This is yet another practical implementation of an astoundingly simple method for self-supervised learning that achieves a new state of the art (surpassing SimCLR) without contrastive learning and having to designate negative pairs.
This repository offers a module can be used to train your own net from unlabeled data based on pretrained models.
Inspired by https://github.com/lucidrains/byol-pytorch
pip install git+https://github.com/bsnisar/parastash
from parastash import models, datasets, transforms, models_hub
MODEL = 'instagram'
input_shape = 244
output_dimension = 128
model = models.BYOL(
external_net=models_hub.ExternalModel(name=MODEL),
input_shape=input_shape,
output_dimension=output_dimension,
freeze_base_network=True,
)
train_transformations = transforms.byol_augmentations()

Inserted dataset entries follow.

(** * mos-moss: extraction of Canvas submissions and staging for MOSS

    A shallow embedding of [mos_moss.py] and of its older sibling
    [run_moss.py].  Python values are modelled as follows:

    - [str] is [string]; file names are ASCII, so the classes [\w] and [\d]
      of the [re] module and [str.lower] are given on the ASCII range;
    - a value that is either [None] or a [str] is an [option string];
    - exceptions are the constructors of [exn], and a computation that may
      raise is a [result];
    - the file system is a tree of [node]s, a path is the list of its
      components, and [path_str] renders it the way [os.path.join] does;
      names hold no [/];
    - the scripts splice a folder into the pattern they hand to [glob]; the
      globs are given for a folder that [glob.has_magic] does not take for a
      pattern, and the properties that say what a glob finds below a folder
      assume so of the folder;
    - [random] draws from a supply of numbers that is passed along;
    - the [mosspy] client is third-party code; it is the record [Moss];
      [addFile] and [addBaseFile] take a regular file that is not empty and
      raise [Exception] on anything else; the calls that reach the service
      or write the report are recorded as a list of [event]s. *)

From Stdlib Require Import ZArith Ascii String DecimalString DecimalZ.
From stdpp Require Import base option list strings gmap.

Set Warnings "-register-all".

(** ** Exceptions *)

Inductive exn : Type :=
  | Exception
  | TypeError
  | IndexError
  | ValueError
  | FileNotFoundError
  | NotADirectoryError
  | OSError
  | ShutilError.

Global Instance exn_eq_dec : EqDecision exn.
Proof. solve_decision. Defined.

Inductive result (A : Type) : Type :=
  | Ok (a : A)
  | Raise (e : exn).

Arguments Ok {A} a.
Arguments Raise {A} e.

(** Sequencing: an exception ends the computation.  With these instances
    [x ← m; k] is stdpp's notation for it. *)
Global Instance result_ret : MRet result := fun A a => Ok a.

Global Instance result_bind : MBind result := fun A B f m =>
  match m with
  | Ok a => f a
  | Raise e => Raise e
  end.

Global Instance result_fmap : FMap result := fun A B f m =>
  match m with
  | Ok a => Ok (f a)
  | Raise e => Raise e
  end.

(** [try: body except e: handler]: only the exception [e] is caught. *)
Definition try_except {A} (body : result A) (e : exn) (handler : result A)
  : result A :=
  match body with
  | Ok a => Ok a
  | Raise e' => if decide (e' = e) then handler else Raise e'
  end.

(** [for x in xs: st = body st x], stopping at the first exception. *)
Fixpoint for_each {S A} (body : S → A → result S) (xs : list A) (st : S)
  : result S :=
  match xs with
  | [] => Ok st
  | x :: xs' => st' ← body st x; for_each body xs' st'
  end.

(** ** Strings *)

Definition is_upper (c : ascii) : bool :=
  let n := nat_of_ascii c in (65 <=? n)%nat && (n <=? 90)%nat.

Definition is_lower (c : ascii) : bool :=
  let n := nat_of_ascii c in (97 <=? n)%nat && (n <=? 122)%nat.

Definition is_digit (c : ascii) : bool :=
  let n := nat_of_ascii c in (48 <=? n)%nat && (n <=? 57)%nat.

Definition is_word (c : ascii) : bool :=
  is_upper c || is_lower c || is_digit c || Ascii.eqb c "_"%char.

Definition lower_char (c : ascii) : ascii :=
  if is_upper c then ascii_of_nat (nat_of_ascii c + 32) else c.

(** [str.lower] *)
Fixpoint lower (s : string) : string :=
  match s with
  | EmptyString => EmptyString
  | String c s' => String (lower_char c) (lower s')
  end.

(** [str.endswith] *)
Definition endswith (s suffix : string) : bool :=
  let n := String.length s in
  let m := String.length suffix in
  (m <=? n)%nat && String.eqb (substring (n - m) m s) suffix.

(** [c in s] for a character [c]. *)
Fixpoint has_char (c : ascii) (s : string) : bool :=
  match s with
  | EmptyString => false
  | String x s' => Ascii.eqb x c || has_char c s'
  end.

(** [str.startswith] *)
Definition startswith (s pre : string) : bool := String.prefix pre s.

(** Truth value of a [str] or [None]: [None] and the empty string are false. *)
Definition truthy (v : option string) : bool :=
  match v with
  | Some (String _ _) => true
  | _ => false
  end.

(** [a or b] *)
Definition py_or (a b : option string) : option string :=
  if truthy a then a else b.

(** Truth value of a tuple: only the empty tuple is false. *)
Definition tuple_truthy {A} (t : list A) : bool :=
  match t with
  | [] => false
  | _ :: _ => true
  end.

(** [str(n)] for an [int]. *)
Definition str_of_int (n : Z) : string := NilEmpty.string_of_int (Z.to_int n).

(** ** The [re] module, as far as the two patterns need it

    A pattern is compiled to a sequence of operations as [sre] does: a
    character test, a greedy repetition of a character test, and the marks
    that delimit the groups.  Group [g] lies between mark [2g-2] and mark
    [2g-1]. *)

Module re.

Inductive charset : Type :=
  | Word                 (* \w *)
  | Digit                (* \d *)
  | AnyChar              (* .  *)
  | Literal (c : ascii).

Definition in_charset (cs : charset) (c : ascii) : bool :=
  match cs with
  | Word => is_word c
  | Digit => is_digit c
  | AnyChar => negb (Ascii.eqb c "010"%char)
  | Literal l => Ascii.eqb c l
  end.

Inductive op : Type :=
  | In (cs : charset)
  | MaxRepeat (min : nat) (cs : charset)
  | Mark (i : nat).

Record pattern : Type := Pattern { code : list op; groups : nat }.

Abbreviation marks := (gmap nat nat).

(** Greedy repetition: take one more character when possible, and fall back
    to the continuation [k] when the longer attempt fails. *)
Fixpoint greedy {R} (p : ascii → bool) (k : nat → string → option R)
    (pos : nat) (s : string) : option R :=
  match s with
  | String c s' =>
      if p c then
        match greedy p k (S pos) s' with
        | Some r => Some r
        | None => k pos s
        end
      else k pos s
  | EmptyString => k pos s
  end.

Fixpoint at_least {R} (min : nat) (p : ascii → bool)
    (k : nat → string → option R) (pos : nat) (s : string) : option R :=
  match min with
  | O => greedy p k pos s
  | S min' =>
      match s with
      | String c s' => if p c then at_least min' p k (S pos) s' else None
      | EmptyString => None
      end
  end.

Fixpoint run (prog : list op) (mk : marks) (pos : nat) (s : string)
  : option (marks * nat) :=
  match prog with
  | [] => Some (mk, pos)
  | In cs :: rest =>
      match s with
      | String c s' => if in_charset cs c then run rest mk (S pos) s' else None
      | EmptyString => None
      end
  | MaxRepeat min cs :: rest => at_least min (in_charset cs) (run rest mk) pos s
  | Mark i :: rest => run rest (<[i := pos]> mk) pos s
  end.

Record match_object : Type := Match {
  subject : string;
  span_end : nat;
  regs : marks;
  ngroups : nat
}.

(** [re.match(pattern, s)]: anchored at the start, [None] when it fails. *)
Definition match_ (p : pattern) (s : string) : option match_object :=
  match run (code p) ∅ 0 s with
  | Some (mk, e) => Some (Match s e mk (groups p))
  | None => None
  end.

(** [m.group(g)] for a group that exists. *)
Definition group (m : match_object) (g : nat) : option string :=
  match g with
  | O => Some (substring 0 (span_end m) (subject m))
  | S g' =>
      match regs m !! (2 * g'), regs m !! (2 * g' + 1) with
      | Some b, Some e => Some (substring b (e - b) (subject m))
      | _, _ => None
      end
  end.

(** [res[g]], where [res] is what [re.match] returned: subscripting [None]
    raises [TypeError], and a group number out of range [IndexError]. *)
Definition getitem (res : option match_object) (g : nat)
  : result (option string) :=
  match res with
  | None => Raise TypeError
  | Some m => if (g <=? ngroups m)%nat then Ok (group m g) else Raise IndexError
  end.

End re.

(** ** The file system

    A directory is the list of its entries in the order [os.listdir] reports
    them.  A path is the list of its components below the working
    directory. *)

Inductive node : Type :=
  | File (size : N)
  | Dir (entries : list (string * node)).

Abbreviation path := (list string).

(** [os.path.join] of the components. *)
Definition path_str (p : path) : string := String.concat "/" p.

Definition lookup_entry (name : string) (es : list (string * node))
  : option node :=
  snd <$> List.find (λ e, String.eqb (fst e) name) es.

Fixpoint lookup (n : node) (p : path) : option node :=
  match p with
  | [] => Some n
  | c :: p' =>
      match n with
      | Dir es =>
          match lookup_entry c es with
          | Some n' => lookup n' p'
          | None => None
          end
      | File _ => None
      end
  end.

(** Applies [g] to the first entry called [name]. *)
Fixpoint alter_entry (name : string) (g : node → node)
    (es : list (string * node)) : list (string * node) :=
  match es with
  | [] => []
  | e :: es' =>
      if String.eqb (fst e) name then (fst e, g (snd e)) :: es'
      else e :: alter_entry name g es'
  end.

(** Applies [g] to the node at [p], the one that [lookup] finds. *)
Fixpoint alter_at (p : path) (g : node → node) (n : node) : node :=
  match p with
  | [] => g n
  | c :: p' =>
      match n with
      | Dir es => Dir (alter_entry c (alter_at p' g) es)
      | File sz => File sz
      end
  end.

train_dataset = datasets.FolderDataset(
TRAIN_DIR, transformations=train_transformations
)
loader_workers = min(os.cpu_count() - 2, 0)
epochs = 10
train_loader = train_dataset.create_loader(
batch_size=64, shuffle=True, drop_last=True, num_workers=loader_workers
)
model.train(
epochs=epochs,
loader=train_loader,
print_metrics=True
)
model.save(SAVE_MODEL_DIR)